Versteckt wird Heinz Arndt laut Impressum im „Schlüsselkorb“ – wahre BremerInnen durchschauen diesen kleinen Blendertrick natürlich sofort – , bewacht von vier Aufsehern, die das Impressum als freie Mitarbeiter ausgibt und die offensichtlich nur dazu dienen, die Textmaschine mit integriertem „Ritsch-Ratsch-Klick“ namens Heinz Arndt auszubeuten. Man hält es nicht aus – wenden wir also den Blick von diesem grausamen Kollegenschicksal ab und wenden uns wieder den Highlights zu.

„Und immer schön eincremen“ empfiehlt in dieser kultigen Juli-Ausgabe unseres unentbehrlichen Heftchens die TV-Darstellerin Annina Uctatis. Die zudem verkündet, sie liebe „Sonne, Sand und Me(h)er“. Was allein schon Anlaß genug wäre, an ihrem angegebenen Schulabschluß „Abitur“ zu zweifeln. Wenn sie duscht, „sollte das Chrom schon glänzen“, gibt die nach eigenen Angaben pflichtbewußte, ehrliche, ehrgeizige, mit einem sonnigen Gemüt ausgestattete und vor allem ordungsliebende Blondine zu Protokoll. Ein einigermaßen aussichtsloses Unterfangen, was Annina Ucatis einleuchten müßte, nähme die junge Frau sich trotz ihres hektischen Lebens zwischen „Peep“, Harald-Schmidt-Show und Bremer Flughafen nur mal die Zeit, die graue Masse unter dem Dreiwettertaft vor dem Duschen in Betrieb zu nehmen. Aber vielleicht duscht sie auch ohne Wasser und nutzt den Aufenthalt unter der Brause lieber dazu, wie irr mit ihrer Universalcreme über die Duscharmatur zu wienern.

In Zukunft will Annina Ucatis ganz einfach „erst mal lospowern“. Denn, sagt sie: „Ich habe das Zeug zum Star und werde daraus was machen.“ Mit dem Zeug, woraus sie später einen Star machen will, meint sie ganz offensichtlich ihre kaum zu übersehenden brustförmigen Megaschwellungen zwischen Bauchnabel und Halsansatz, die ihr bereits einen „kurzen, aber wirkungsvollen Auftritt“ im TV verschafft haben.
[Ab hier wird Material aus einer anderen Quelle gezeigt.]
(** So does a scanned number. *)
Lemma scan_number_length (s : str) (v : value) (r : str) :
  JSON.scan_number s = JSON.Scanned v r -> length r < length s.
Proof.
  unfold JSON.scan_number.
  assert (H : forall neg s1, length s1 <= length s ->
                match s1 with
                | [] => JSON.Invalid
                | c :: r0 =>
                    if JSON.is_digit c then
                      let (int_digits, r1) := JSON.int_part c r0 in
                      let (frac, r2) := JSON.frac_part r1 in
                      let (expo, r3) := JSON.exp_part r2 in
                      if JSON.int_refused int_digits frac expo then JSON.Refused
                      else JSON.Scanned
                             (JSON.number_value neg int_digits frac expo) r3
                    else JSON.Invalid
                end = JSON.Scanned v r -> length r < length s).
  { intros neg [|c r0] Hle; [discriminate|].
    destruct (JSON.is_digit c); [|discriminate].
    destruct (JSON.int_part c r0) as [ip r1] eqn:E1.
    destruct (JSON.frac_part r1) as [fp r2] eqn:E2.
    destruct (JSON.exp_part r2) as [ex r3] eqn:E3.
    apply int_part_length in E1. apply frac_part_length in E2.
    apply exp_part_length in E3.
    destruct (JSON.int_refused ip fp ex); [discriminate|].
    intros [= _ <-]. simpl in Hle. lia. }
  destruct (JSON.strip [45%N] s) as [t|] eqn:E.
  - apply strip_length in E. apply H. lia.
  - apply H. lia.
Qed.

Lemma keyword_length (w : string) (v : value) (s : str) (other : JSON.scan value)
    (v' : value) (r : str) :
  w <> EmptyString ->
  JSON.keyword w v s other = JSON.Scanned v' r ->
  length r < length s \/ other = JSON.Scanned v' r.
Proof.
  intros Hw. unfold JSON.keyword.
  destruct (JSON.strip (lit w) s) as [rest|] eqn:E; [|now right].
  apply strip_length in E. intros [= _ <-]. left.
  destruct w as [|a w]; [contradiction|]. simpl in E. lia.
Qed.
(* ===== verification/Arch.v ===== *)
(** * The machine layer (src/src/arch, src/src/drivers/pic.rs, exit_qemu of src/src/lib.rs)

    The part of the x86 processor the kernel's HAL touches: RFLAGS and the I/O ports.  Port traffic
    is a trace; what a port answers is a parameter (the hardware), a function of the trace so
    far.  [without_interrupts] works on every state that contains the machine. *)

From S2P Require Import Prelude.

(** An access of [width] bits to an I/O port. *)
Inductive io_event : Type :=
  | PortOut (port width value : Z)
  | PortIn (port width value : Z).

Record Machine : Type := MkMachine { rflags : Z; io : list io_event }.

Definition set_rflags (f : Z) (m : Machine) : Machine := MkMachine f (io m).
Definition add_io (e : io_event) (m : Machine) : Machine := MkMachine (rflags m) (io m ++ [e]).

(** ** x86 instructions (arch/x86/mod.rs) *)

Definition INTERRUPT_FLAG : Z := 0x0200.

(** [pushf; pop]. *)
Definition flags : M Machine Z := gets rflags.
(** [sti] and [cli]. *)
Definition hal_enable_interrupts : M Machine unit :=
  modify (fun m => set_rflags (Z.setbit (rflags m) 9) m).
Definition hal_disable_interrupts : M Machine unit :=
  modify (fun m => set_rflags (Z.clearbit (rflags m) 9) m).
Definition hal_is_interrupts_enabled : M Machine bool :=
  let! f := flags in ret (negb (Z.land f INTERRUPT_FLAG =? 0)).
Definition hal_nop : M Machine unit := ret tt.

(** ** Ports *)

Definition out (port width value : Z) : M Machine unit :=
  modify (add_io (PortOut port width value)).

Section Device.
(** The value the hardware puts on the bus when a port is read. *)
Variable device : list io_event -> Z -> Z.

Definition inp (port width : Z) : M Machine Z :=
  let! v := gets (fun m => wrap width (device (io m) port)) in
  modify (add_io (PortIn port width v)) ;;
  ret v.
End Device.

(** ** The architecture-independent interface (arch/mod.rs)

    A state that contains the machine. *)
Class HasMachine (S : Type) : Type := machine : lens S Machine.

#[export] Instance machine_self : HasMachine Machine := Lens id (fun m _ => m).

Section Hal.
Context {S : Type} `{HM : HasMachine S}.

Definition enable_interrupts : M S unit := zoom machine hal_enable_interrupts.
Definition disable_interrupts : M S unit := zoom machine hal_disable_interrupts.
Definition is_interrupts_enabled : M S bool := zoom machine hal_is_interrupts_enabled.
Definition nop : M S unit := zoom machine hal_nop.

Definition without_interrupts {R} (f : M S R) : M S R :=
  let! enabled := is_interrupts_enabled in
  if enabled : bool then
    disable_interrupts ;;
    let! result := f in
    enable_interrupts ;;
    ret result
  else f.
End Hal.

(** [pic::disable]: mask every line of the slave and of the master controller. *)
Definition pic_disable : M Machine unit :=
  out 0xa1 8 0xff ;;
  out 0x21 8 0xff.

Inductive QemuExitCode : Type := Success | Failed.
Definition exit_code_u32 (c : QemuExitCode) : Z :=
  match c with Success => 0x10 | Failed => 0x11 end.
Definition exit_qemu (exit_code : QemuExitCode) : M Machine unit :=
  out 0xf4 32 (exit_code_u32 exit_code).

(** * Lemmas *)

(** The interrupt flag. *)
Definition IF (m : Machine) : bool := Z.testbit (rflags m) 9.

Lemma interrupt_flag_bit f : negb (Z.land f INTERRUPT_FLAG =? 0) = Z.testbit f 9.
Proof.
  change INTERRUPT_FLAG with (2 ^ 9).
  assert (Z.land f (2 ^ 9) = if Z.testbit f 9 then 2 ^ 9 else 0) as ->.
  { apply Z.bits_inj'. intros n Hn. rewrite Z.land_spec, Z.pow2_bits_eqb by lia.
    destruct (Z.eqb_spec 9 n) as [<-|Hne].
    - destruct (Z.testbit f 9); [by rewrite Z.pow2_bits_true|by rewrite Z.bits_0].
    - rewrite andb_false_r. destruct (Z.testbit f 9); [|by rewrite Z.bits_0].
      by rewrite Z.pow2_bits_false. }
  by destruct (Z.testbit f 9).
Qed.

Lemma set_clear_if f : Z.testbit f 9 = true -> Z.setbit (Z.clearbit f 9) 9 = f.
Proof.
  intros H. apply Z.bits_inj'. intros n Hn.
  destruct (decide (n = 9)) as [->|Hne].
  - rewrite Z.setbit_eq by lia. done.
  - rewrite Z.setbit_neq, Z.clearbit_neq by lia. done.
Qed.

Lemma restore_flags m :
  (if IF m then set_rflags (Z.setbit (Z.clearbit (rflags m) 9) 9) m else m) = m.
Proof.
  unfold IF. destruct (Z.testbit (rflags m) 9) eqn:E; [|done].
  rewrite set_clear_if by done. by destruct m.
Qed.

#[export] Instance machine_self_laws : LensLaws (@machine Machine _).
Proof. by split. Qed.

Section HalLemmas.
Context {S : Type} `{HM : HasMachine S} `{!LensLaws (machine (S:=S))}.

Definition interrupts_on (s : S) : bool := IF (view machine s).

Lemma is_interrupts_enabled_run s : is_interrupts_enabled s = Ok (interrupts_on s, s).
Proof.
  unfold is_interrupts_enabled, zoom, hal_is_interrupts_enabled, flags. run_pure. simpl.
  rewrite update_view. by rewrite interrupt_flag_bit.
Qed.

Definition set_interrupts (b : bool) (s : S) : S :=
  let m := view machine s in
  update machine (set_rflags ((if b then Z.setbit else Z.clearbit) (rflags m) 9) m) s.

Lemma enable_interrupts_run s : enable_interrupts s = Ok (tt, set_interrupts true s).
Proof. done. Qed.

Lemma disable_interrupts_run s : disable_interrupts s = Ok (tt, set_interrupts false s).
Proof. done. Qed.

Lemma interrupts_on_set b s : interrupts_on (set_interrupts b s) = b.
Proof.
  unfold interrupts_on, set_interrupts, IF. rewrite view_update. cbn [rflags set_rflags].
  destruct b; [by apply Z.setbit_eq|by apply Z.clearbit_eq].
Qed.

Lemma without_interrupts_run {R} (f : M S R) s :
  without_interrupts f s =
  if interrupts_on s
  then res_bind (f (set_interrupts false s)) (fun p => Ok (p.1, set_interrupts true p.2))
  else f s.
Proof.
  unfold without_interrupts. rewrite (bind_Ok _ _ _ _ _ (is_interrupts_enabled_run s)).
  destruct (interrupts_on s); [|done].
  rewrite (bind_Ok _ _ _ _ _ (disable_interrupts_run s)). unfold bind at 1.
  by destruct (f (set_interrupts false s)) as [[r s']| |].
Qed.

End HalLemmas.

#[export] Instance without_interrupts_proper {S} `{HM : HasMachine S} {R} : Proper (meq ==> meq) (@without_interrupts S HM R).
Proof. intros f g E. unfold without_interrupts. f_equiv. intros []; [|exact E]. f_equiv. intros []. by f_equiv. Qed.

(** * Properties *)

(** [without_interrupts] is a critical section: the closure runs with the interrupt flag
    clear, its result is returned, and the flag is afterwards what it was before, for every closure
    that leaves interrupts off. *)
Theorem without_interrupts_critical_section {S} `{HM : HasMachine S}
    `{!LensLaws (machine (S:=S))} {R} (f : M S R) (s s' : S) (r : R)
    (Hf : forall t t' x, f t = Ok (x, t') -> interrupts_on t = false -> interrupts_on t' = false)
    (Hrun : without_interrupts f s = Ok (r, s')) :
  interrupts_on s' = interrupts_on s /\
  exists t t', interrupts_on t = false /\ f t = Ok (r, t') /\
    (t = s \/ t = set_interrupts false s) /\ (s' = t' \/ s' = set_interrupts true t').
Proof.
  rewrite without_interrupts_run in Hrun. destruct (interrupts_on s) eqn:E.
  - destruct (f (set_interrupts false s)) as [[x t']| |] eqn:Ef; simplify_eq/=.
    split; [apply interrupts_on_set|]. exists (set_interrupts false s), t'.
    split_and!; auto using interrupts_on_set.
  - split; [by eapply Hf|]. exists s, s'. split_and!; auto.
Qed.

Lemma without_interrupts_critical_section_witness :
  interrupts_on (MkMachine 0x202 [PortOut 0xa1 8 0xff; PortOut 0x21 8 0xff]) =
  interrupts_on (MkMachine 0x202 []).
Proof.
  refine (proj1 (without_interrupts_critical_section pic_disable (MkMachine 0x202 [])
    (MkMachine 0x202 [PortOut 0xa1 8 0xff; PortOut 0x21 8 0xff]) tt _ _)).
  - intros [f i] t' x H. vm_compute in H. injection H as _ <-. trivial.
  - reflexivity.
Defined.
DJ Axel Gross hingegen beweist im „DJ Check“ auf Seite 39, daß er im Vergleich zu Usar und Ucatis vor allem ein vollkommen öder Typ ist, der partout in kein Fettnäpfchen treten will und auf die Frage nach der Zukunft des Nachtlebens nur zu sagen weiß: „Es ist ein Auf und Ab“. Ein Satz, so unscheinbar, trivial gar, daß zu vermuten ist, seine tiefere Bedeutung harrt noch der Entdeckung. Wir assozieren: Ein klarer Fall für den großen Assoziator Alp Usar! zott

Bremer City News erscheint monatlich und wird kostenlos in der Stadt verteilt: Das nächste Mal am 31 Juli. Zugreifen!